Сохранившийся друг детства

21 марта 1990 года театр с длинным названием* «передает» громадный трехтонный колокол, снятый в 30-е годы с колокольни Страстного монастыря, в собственность восстанавливаемого теперь мужского монастыря в Оптиной пустыне, того самого, про который еще в 1967 году столько рассказывал Е.Л.Шифферс. «Власти» разрешили вновь открыть и восстановить монастырь, а колокола нет. Игумен монастыря или сами монахи послали одного, вечно пьяного послушника, брата Александра и второго — Михаила в Москву, в театры за колоколом. В ремонтируемом МХАТЕ (б. Корша) на ул. Москвина два больших колокола, снятых с колосников и стоявших почему-то во дворе, в снегу, пропали. Были украдены, проданы и вывезены в тот самый день, когда послушники появились там. И застали они лишь два кругообразных отпечатка на снегу. А вот у нас в театре им все удалось. Колокол – замечательный и очень красивого звона и формы, отлитый, как свидетельствует надпись, во времена Анны Иоановны, весь в рельефах и высотой метра два.

Но теперь о другом.

Костю К. я знал еще в раннем детстве. Забитый и слабосильный мальчик, он был старше нас на три года, но очень маленький, заискивающий, с огромным и тогда уже красным мокрым носом. Ему хотелось бежать и играть с нами, всеми остальными, не отмеченными Богом с рождения. Мы же были к нему небрежны и нерадушны, даже жестоки. Как мне вспоминается, я — особенно. Я умышленно столкнулся с ним на велосипедах, и он пострадал, конечно, сильнее и долго помнил о том. В нашей пестрой компании во дворе полукруглого дома архитектора весьма смелым и сильным товарищем нашим был его, Костин, сводный или даже названный брат Слава. Мама его была в лагере, в сталинском лагере и ее подруга, мачеха Кости, взяла Славу с сестрой к себе в дом. Это была вдова виднейшего архитектора Пантелеймона Голосова, жившая в большой и богатой квартире академика. В их доме было очень строго. Ребята, как Золушка в сказке, все время чистили медную посуду, которой была заполнена, а, может быть, и украшена большая кухня. В квартире этой я бывал, и запомнил более всего акварель с аккуратно и подробно нарисованными боярами в духе Билибина, возможно самого Голосова. Запомнил я ее потому, что висела она в холле, по-советски – в передней, а дальше я доходил лишь до кухни, а в комнатах не бывал. Квартира была богата, как все квартиры бывших царских или послереволюционных знаменитостей. Напротив, на лестничной площадке этого второго этажа была квартира его брата и тоже знаменитого архитектора – Ильи, где две большие комнаты были соединены и выкрашены в ослепительно синий ультрамарин. Такой самый, в какой я собираюсь покрасить наш зрительный зал в память о первой опере Станиславского и нашего театра с такой же синей гостиной в доме Лариных.

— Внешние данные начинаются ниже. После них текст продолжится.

(** [m'] differs from [m] in the counters and flags of the state at [l'], the
    queue and the counters of the probes only, and no probe is new. *)
Record only_state (l' : nat) m m' : Prop := {
  os_target : targetStates m' = targetStates m;
  os_states l : l ≠ l' → states m' !! l = states m !! l;
  os_state s : states m !! l' = Some s → ∃ s', states m' !! l' = Some s' ∧ state_le s s' ∧
    readyPartitions s' = readyPartitions s ∧
    (ts_ready s = false → Z.of_nat (size (readyPartitions s)) ≠ NumPartitions (Spec (ts_ch s)) → ts_ready s' = false);
  os_queue : workQueue m' ⊆ workQueue m;
  os_probes id wi : probes m' !! id = Some wi →
    ∃ wi', probes m !! id = Some wi' ∧ wi_targetStates wi' = wi_targetStates wi;
}.

Lemma only_state_refl l' m : only_state l' m m.
Proof. split; [done|done| |done|eauto]. intros s Hs. exists s. split; [done|]. split; [apply state_le_refl|done]. Qed.

Lemma only_state_state l' m s s' :
  states m !! l' = Some s → state_le s s' → readyPartitions s' = readyPartitions s →
  (ts_ready s = false → Z.of_nat (size (readyPartitions s)) ≠ NumPartitions (Spec (ts_ch s)) → ts_ready s' = false) →
  only_state l' m (with_states m (<[l' := s']> (states m))).
Proof.
  intros Hs Hle Hp Hr. split; simpl; [done| | |done|eauto].
  - intros l Hl. by rewrite lookup_insert_ne.
  - intros s0 Hs0. simplify_eq. exists s'. by rewrite lookup_insert_eq.
Qed.

Lemma only_state_probe l' m id wi p :
  probes m !! id = Some wi → only_state l' m (with_probes m (<[id := with_podState p wi]> (probes m))).
Proof.
  intros Hid. destruct (only_state_refl l' m). split; try done. simpl. intros id' wi'.
  rewrite lookup_insert_Some. intros [[<- <-]|[_ ?]]; eauto.
Qed.

Lemma only_state_queue l' m q : q ⊆ workQueue m → only_state l' m (with_queue m q).
Proof. intros ?. destruct (only_state_refl l' m). by split. Qed.

Lemma only_state_called l' m m' c : only_state l' m m' → only_state l' m (called m' c).
Proof. by intros []. Qed.

Lemma only_state_trans l' m1 m2 m3 : only_state l' m1 m2 → only_state l' m2 m3 → only_state l' m1 m3.
Proof.
  intros [T1 O1 S1 Q1 P1] [T2 O2 S2 Q2 P2]. split.
  - congruence.
  - intros l Hl. by rewrite O2, O1.
  - intros s Hs. destruct (S1 s Hs) as (s2 & Hs2 & Hle & Hp & Hr).
    destruct (S2 s2 Hs2) as (s3 & Hs3 & Hle' & Hp' & Hr').
    exists s3. split; [done|]. split; [by eapply state_le_trans|]. split; [congruence|].
    intros Hready Hne. apply Hr'; [by apply Hr|]. by rewrite Hp, (sl_ch _ _ Hle).
  - set_solver.
  - intros id wi Hid. destruct (P2 _ _ Hid) as (wi2 & Hid2 & <-). eauto.
Qed.

Lemma checkReadiness_moves s :
  state_le s (checkReadiness s).2 ∧ readyPartitions (checkReadiness s).2 = readyPartitions s ∧
  (ts_ready s = false → Z.of_nat (size (readyPartitions s)) ≠ NumPartitions (Spec (ts_ch s)) →
   ts_ready (checkReadiness s).2 = false).
Proof.
  split; [apply checkReadiness_le|]. unfold checkReadiness. destruct (ts_ready s); simpl; [done|].
  split; [done|]. intros _ ?. by rewrite bool_decide_false.
Qed.

Lemma onProbingSuccess_only id wi s m :
  probes m !! id = Some wi → states m !! wi_targetStates wi = Some s →
  only_state (wi_targetStates wi) m (onProbingSuccess id wi s m).
Proof.
  intros Hid Hs. unfold onProbingSuccess. destruct (decide _); [|by apply only_state_probe].
  destruct (checkReadiness_moves s) as (Hle & Hp & Hr). destruct (checkReadiness s) as [ready s']. cbn in Hle, Hp, Hr.
  pose proof (only_state_probe (wi_targetStates wi) m id wi (mkPodState (pod_pendingCount (wi_podState wi) - 1) true) Hid) as H1.
  set (m1 := with_probes m _) in *. assert (Hs1 : states m1 !! wi_targetStates wi = Some s) by done.
  eapply only_state_trans; [exact H1|]. destruct ready; [apply only_state_called|].
  - eapply only_state_state; [exact Hs1| |done|done]. eapply state_le_trans; [done|apply set_cancelled_le].
  - by eapply only_state_state.
Qed.

Lemma onProbingCancellation_only id wi s m :
  probes m !! id = Some wi → states m !! wi_targetStates wi = Some s →
  only_state (wi_targetStates wi) m (onProbingCancellation id wi s m).
Proof.
  intros Hid Hs. unfold onProbingCancellation. destruct (decide (_ ≤ 0)); [apply only_state_refl|].
  destruct (checkReadiness_moves (dec_pending s)) as (Hle & Hp & Hr).
  destruct (checkReadiness (dec_pending s)) as [ready s']. cbn in Hle, Hp, Hr.
  pose proof (only_state_probe (wi_targetStates wi) m id wi (mkPodState 0 (pod_cancelled (wi_podState wi))) Hid) as H1.
  set (m1 := with_probes m _) in *. assert (Hs1 : states m1 !! wi_targetStates wi = Some s) by done.
  eapply only_state_trans; [exact H1|]. destruct (decide _).
  - assert (H2 : only_state (wi_targetStates wi) m1 (with_states m1 (<[wi_targetStates wi := s']> (states m1)))).
    { eapply only_state_state; [exact Hs1| |done|done]. eapply state_le_trans; [apply dec_pending_le|done]. }
    destruct ready; [by apply only_state_called|done].
  - eapply only_state_state; [exact Hs1|apply dec_pending_le|done|done].
Qed.

(** A stuck state survives such a change, after more partitions were heard of
    from a queued probe. *)
Lemma stuck_only uid l gen pods l' m m' :
  stuck_state uid l gen pods m → only_state l' m m' → stuck_state uid l gen pods m'.
Proof.
  intros Hstuck [Ht Ho Hs Hq Hp]. assert (Hstuck' := Hstuck). destruct Hstuck' as (Htu & _).
  apply (stuck_frame _ _ _ _ m); [done|by rewrite Ht| |].
  - intros s Hls Hr Hne. destruct (decide (l = l')) as [<-|Hl].
    + destruct (Hs s Hls) as (s' & Hs' & Hle & Hpa & Hr'). exists s'. split; [done|]. split; [done|]. left. auto.
    + exists s. rewrite Ho by done. split; [done|]. split; [apply state_le_refl|by left].
  - intros id wi Hin Hid Hl. destruct (Hp _ _ Hid) as (wi' & Hid' & Heq). exists id, wi'. rewrite Heq. auto.
Qed.

Lemma probeVerifier_ready a s : ts_ready (probeVerifier a s).2 = ts_ready s.
Proof.
  unfold probeVerifier. destruct a as [|code body]; [done|].
  repeat (destruct (decide _) || destruct body as [subs|] || destruct (subs !! _)); done.
Qed.
Lemma prober_run_contexts tr m : prober_run tr m → contexts_ok m.
Proof.
  induction 1 as [|tr m rs m' Hrun IH Hstep].
  - split; simpl; intros *; rewrite ?lookup_empty; done || set_solver.
  - eapply prober_step_contexts; [by apply prober_run_inv|done|done].
Qed.

(** ** The probes of a new subscription *)

(** The item [id] is queued for the state at [l] and nothing has cancelled it. *)
Definition queued_for l (ip : string) (target : ProbeTarget) (id : nat) m : Prop :=
  id ∈ workQueue m ∧ ∃ c, probes m !! id = Some (mkWorkItem l (mkPodState 1 false) c (pt_URL target) ip (PodPort target)) ∧
    c ∉ cancelled m.

Lemma add_probe_queues l target m ip : contexts_ok m → queued_for l ip target (fresh_id (ip_context ip m).2) (add_probe l target m ip).
Proof.
  intros Hok. unfold add_probe. pose proof (mv_contexts _ _ _ (moves_ip_context (λ _, True) ip m) Hok) as Hok'.
  assert (Hc : podContexts (ip_context ip m).2 !! ip = Some (ip_context ip m).1).
  { unfold ip_context. destruct (podContexts m !! ip) eqn:E; simpl; [done|]. by rewrite lookup_insert_eq. }
  destruct (ip_context ip m) as [c m1]. simpl in *. split; simpl; [set_solver|].
  exists c. split; [by rewrite lookup_insert_eq|]. by eapply co_live.
Qed.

Но на улицу Костя выходил редко. Может быть из опасений мачехи, а может быть из-за строгости в доме. Чаще всего, бегая перед домом, в пыльном полупрозрачном окне второго этажа мы видели бледное, даже серое лицо, с завистью смотрящее на улицу. Все это сопровождалось звуками заунывной, едва слышимой, робкой музыки или даже свиста. Во рту Костя держал дудку и сидел так целыми часами, как и всякий музыкант в детстве. Костю мачеха учила играть на гобое, чтобы дать ему ремесло, не зависящее от силы и ума. Он ходил в музыкальную школу где-то в центре. Иногда, выходя на улицу, он в тайне от домашних вынимал трясущимися дрожащими руками, чуть ли не из ваты два куска этой черносеребрянной трубки и, соединив их, издавал, в отличие от Гильденстерна с Розенкранцем, тихий звук уже при нас. Все это вызывало таинственное уважение, и Костя, наконец, довольный своею интересностью, важно, на цыпочках удалялся, кутая в вату и укладывая в футляр разобранный гобой.

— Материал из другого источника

(* ===== verification/Controller.v ===== *)
(** * Controller: the reconciler of a channel

    Models [src/pkg/channel/kt/reconciler/controller/kafkachannel.go].

    The reconciler runs on one channel with the informer caches, the API server
    and the prober.  [World] is that state, [M] the monad of the Go methods: a
    returned value, a returned event (an error) or a panic, with the new state.
    A lister hands out the very object that its cache holds, so that the writes of
    [reconcileDispatcher] to [existing.Image] and [d.Spec.Replicas] are writes to
    the cache.  What the API server answers, and the errors of a lister other
    than NotFound, are the class [KubeClient]; every write is logged. *)
From Stdlib Require Import Ascii.
From S2P Require Import Prelude GoStrings FieldError ErrorText Conditions ApiTypes Channel Prober Resources.

(** ** Events ([vendor/knative.dev/pkg/reconciler/events.go]) *)
Inductive EventType := EventTypeNormal | EventTypeWarning.
#[export] Instance EventType_eq_dec : EqDecision EventType.
Proof. solve_decision. Defined.

(** [pkgreconciler.Event], an error: a [ReconcilerEvent] with its formatted
    message, the error of validation, or any other error. *)
Inductive Event :=
  | ReconcilerEvent (type : EventType) (reason message : string)
  | ValidationError (errs : FieldError)
  | PlainError (message : string).

(** An event recorded on the channel. *)
Record Recorded := mkRecorded { rec_type : EventType; rec_reason : string; rec_message : string }.
#[export] Instance Recorded_eq_dec : EqDecision Recorded.
Proof. solve_decision. Defined.

Definition newReconciledNormal (namespace name : string) : Event :=
  ReconcilerEvent EventTypeNormal "KafkaTopicChannelReconciled"
    ("KafkaTopicChannel reconciled: " +:+ quote (namespace +:+ "/" +:+ name)).
Definition newDeploymentWarn (err : string) : Event :=
  ReconcilerEvent EventTypeWarning "DispatcherDeploymentFailed" ("Reconciling dispatcher Deployment failed with: " +:+ err).
Definition newDispatcherServiceWarn (err : string) : Event :=
  ReconcilerEvent EventTypeWarning "DispatcherServiceFailed" ("Reconciling dispatcher Service failed with: " +:+ err).
Definition newServiceAccountWarn (err : string) : Event :=
  ReconcilerEvent EventTypeWarning "DispatcherServiceAccountFailed" ("Reconciling dispatcher ServiceAccount failed: " +:+ err).
Definition newRoleBindingWarn (err : string) : Event :=
  ReconcilerEvent EventTypeWarning "DispatcherRoleBindingFailed" ("Reconciling dispatcher RoleBinding failed: " +:+ err).

(** [fmt.Sprintf(s)] without arguments, for ASCII verbs without flags or width:
    an error text used as a format loses its percent signs. *)
Fixpoint Sprintf0 (s : string) : string :=
  match s with
  | EmptyString => EmptyString
  | String c s =>
      if decide (c = "%"%char) then
        match s with
        | EmptyString => "%!(NOVERB)"
        | String v s =>
            if decide (v = "%"%char) then String "%" (Sprintf0 s)
            else "%!" +:+ String v ("(MISSING)" +:+ Sprintf0 s)
        end
      else String c (Sprintf0 s)
  end.

(** ** State *)

(** The writes to the API server. *)
Inductive Write :=
  | CreateServiceAccount (sa : ServiceAccount)
  | CreateRoleBinding (rb : RoleBinding)
  | CreateDeployment (d : Deployment)
  | UpdateDeployment (d : Deployment)
  | CreateService (s : Service)
  | UpdateService (s : Service)
  | PatchSubscribers (ref : NamespacedName) (subs : list SubscriberStatus).

Record World := mkWorld {
  w_channel : KafkaTopicChannel;
  w_clock : nat;
  w_serviceAccounts : gmap NamespacedName ServiceAccount;
  w_roleBindings : gmap NamespacedName RoleBinding;
  w_deployments : gmap NamespacedName Deployment;
  w_services : gmap NamespacedName Service;
  w_endpoints : gmap NamespacedName Endpoints;
  w_prober : Prober;
  (** calls of listers and of the API server so far *)
  w_calls : nat;
  w_writes : list Write;
  w_events : list Recorded;
}.

(** What the program does not determine: the [n]-th call of a lister may fail,
    and the [n]-th write is answered with an error or an object. *)
Class KubeClient := {
  lister_error : nat → option string;
  create_ServiceAccount : nat → ServiceAccount → string + ServiceAccount;
  create_RoleBinding : nat → RoleBinding → string + RoleBinding;
  create_Deployment : nat → Deployment → string + Deployment;
  update_Deployment : nat → Deployment → string + Deployment;
  create_Service : nat → Service → string + Service;
  update_Service : nat → Service → string + Service;
  patch_Subscribers : nat → NamespacedName → list SubscriberStatus → option string;
}.

(** The configuration of the reconciler, from its environment. *)
Class Reconciler := {
  systemNamespace : string;
  dispatcherImage : string;
  dispatcherServiceAccount : string;
}.

(** ** The monad *)
Definition M (A : Type) : Type := World → res Event A * World.

#[export] Instance M_ret : MRet M := λ A a w, (Ok a, w).
#[export] Instance M_bind : MBind M := λ A B f m w,
  match m w with
  | (Ok a, w) => f a w
  | (Err e, w) => (Err e, w)
  | (Panic why, w) => (Panic why, w)
  end.

Definition fail {A} (e : Event) : M A := λ w, (Err e, w).
Definition panic {A} (why : string) : M A := λ w, (Panic why, w).
Definition gets {A} (f : World → A) : M A := λ w, (Ok (f w), w).
Definition modify (f : World → World) : M () := λ w, (Ok (), f w).

Definition set_channel (c : KafkaTopicChannel) (w : World) : World :=
  mkWorld c (w_clock w) (w_serviceAccounts w) (w_roleBindings w) (w_deployments w) (w_services w)
    (w_endpoints w) (w_prober w) (w_calls w) (w_writes w) (w_events w).
Definition set_clock (n : nat) (w : World) : World :=
  mkWorld (w_channel w) n (w_serviceAccounts w) (w_roleBindings w) (w_deployments w) (w_services w)
    (w_endpoints w) (w_prober w) (w_calls w) (w_writes w) (w_events w).
Definition set_deployments (ds : gmap NamespacedName Deployment) (w : World) : World :=
  mkWorld (w_channel w) (w_clock w) (w_serviceAccounts w) (w_roleBindings w) ds (w_services w)
    (w_endpoints w) (w_prober w) (w_calls w) (w_writes w) (w_events w).
Definition set_prober (p : Prober) (w : World) : World :=
  mkWorld (w_channel w) (w_clock w) (w_serviceAccounts w) (w_roleBindings w) (w_deployments w) (w_services w)
    (w_endpoints w) p (w_calls w) (w_writes w) (w_events w).
Definition count_call (w : World) : World :=
  mkWorld (w_channel w) (w_clock w) (w_serviceAccounts w) (w_roleBindings w) (w_deployments w) (w_services w)
    (w_endpoints w) (w_prober w) (S (w_calls w)) (w_writes w) (w_events w).
Definition log_write (x : Write) (w : World) : World :=
  mkWorld (w_channel w) (w_clock w) (w_serviceAccounts w) (w_roleBindings w) (w_deployments w) (w_services w)
    (w_endpoints w) (w_prober w) (w_calls w) (w_writes w ++ [x]) (w_events w).
Definition log_event (x : Recorded) (w : World) : World :=
  mkWorld (w_channel w) (w_clock w) (w_serviceAccounts w) (w_roleBindings w) (w_deployments w) (w_services w)
    (w_endpoints w) (w_prober w) (w_calls w) (w_writes w) (w_events w ++ [x]).

(** The status of the channel, as the cell its lifecycle methods work on. *)
Definition cell (w : World) : StatusCell := mkCell (ch_Status (w_channel w)) (w_clock w).
Definition with_Status (c : KafkaTopicChannel) (s : KafkaTopicChannelStatus) : KafkaTopicChannel :=
  {| meta := meta c; Spec := Spec c; ch_Status := s |}.
Definition set_cell (cs : StatusCell) (w : World) : World :=
  set_clock (clock cs) (set_channel (with_Status (w_channel w) (status cs)) w).

(** [kc.Status.f(...)]. *)
Definition on_status (f : StatusCell → StatusCell) : M () := modify (λ w, set_cell (f (cell w)) w).

(** [controller.GetEventRecorder(ctx).Event(kc, ...)]. *)
Definition record_event (type : EventType) (reason message : string) : M () :=
  modify (log_event (mkRecorded type reason message)).

(** A lister's [Get]. *)
Inductive get_result (A : Type) := Found (a : A) | NotFound | GetError (err : string).
Arguments Found {A} a.
Arguments NotFound {A}.
Arguments GetError {A} err.

Section reconciler.
Context `{GoRuntime} `{KubeClient} `{Resolver} `{Reconciler}.

Definition lister_get {A} (cache : World → gmap NamespacedName A) (ns name : string) : M (get_result A) := λ w,
  (Ok match lister_error (w_calls w) with
      | Some err => GetError err
      | None => match cache w !! mkNamespacedName ns name with Some a => Found a | None => NotFound end
      end, count_call w).

(** A write: logged, and answered by the server. *)
Definition api_write {A} (x : Write) (answer : nat → A) : M A := λ w,
  (Ok (answer (w_calls w)), log_write x (count_call w)).

(** ** RBAC *)
Definition reconcileServiceAccount (dispatcherNamespace : string) : M ServiceAccount :=
  r ← lister_get w_serviceAccounts dispatcherNamespace dispatcherServiceAccount;
  match r with
  | Found sa => mret sa
  | NotFound =>
      let expected := MakeServiceAccount dispatcherNamespace dispatcherServiceAccount in
      r ← api_write (CreateServiceAccount expected) (λ n, create_ServiceAccount n expected);
      match r with
      | inr sa =>
          record_event EventTypeNormal "DispatcherServiceAccountCreated" "Dispatcher service account created";;
          mret sa
      | inl err =>
          on_status (MarkDispatcherFailed "DispatcherDeploymentFailed"
                       ("Failed to create the dispatcher service account: " +:+ err));;
          fail (newServiceAccountWarn err)
      end
  | GetError err =>
      on_status (MarkDispatcherUnknown "DispatcherServiceAccountFailed"
                   ("Failed to get dispatcher service account: " +:+ err));;
      fail (newServiceAccountWarn err)
  end.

Через сорок пять лет, я пришел работать в Театр с длинным названием. В редкой толпе поклонников нашего балета, а то и отдельных солистов нашей оперы увидел я и обратил внимание на странного маленького моложавого старичка. Он был очень бедный, небритый, даже грязноватый, увешанный значками и бумажными орденами, с набитыми до колен чем-то карманами потрепанных брюк (как оказалось – грыжей!). Болтался он у служебного входа, или бродил по фойе, или сидел на стуле около дверей в зрительный зал. Я стал, узнавая, припоминать его, надеясь, что хоть он меня не узнает. Все напрасно. У него великолепная память и столкнувшись как-то со мной в служебном вестибюле, он радостно бросается ко мне, как Максим Максимыч к Печорину. Все же следуют объятия, мы целуемся и похлопываем друг друга по спине и, восторженно улыбаясь, удивляем всех окружающих.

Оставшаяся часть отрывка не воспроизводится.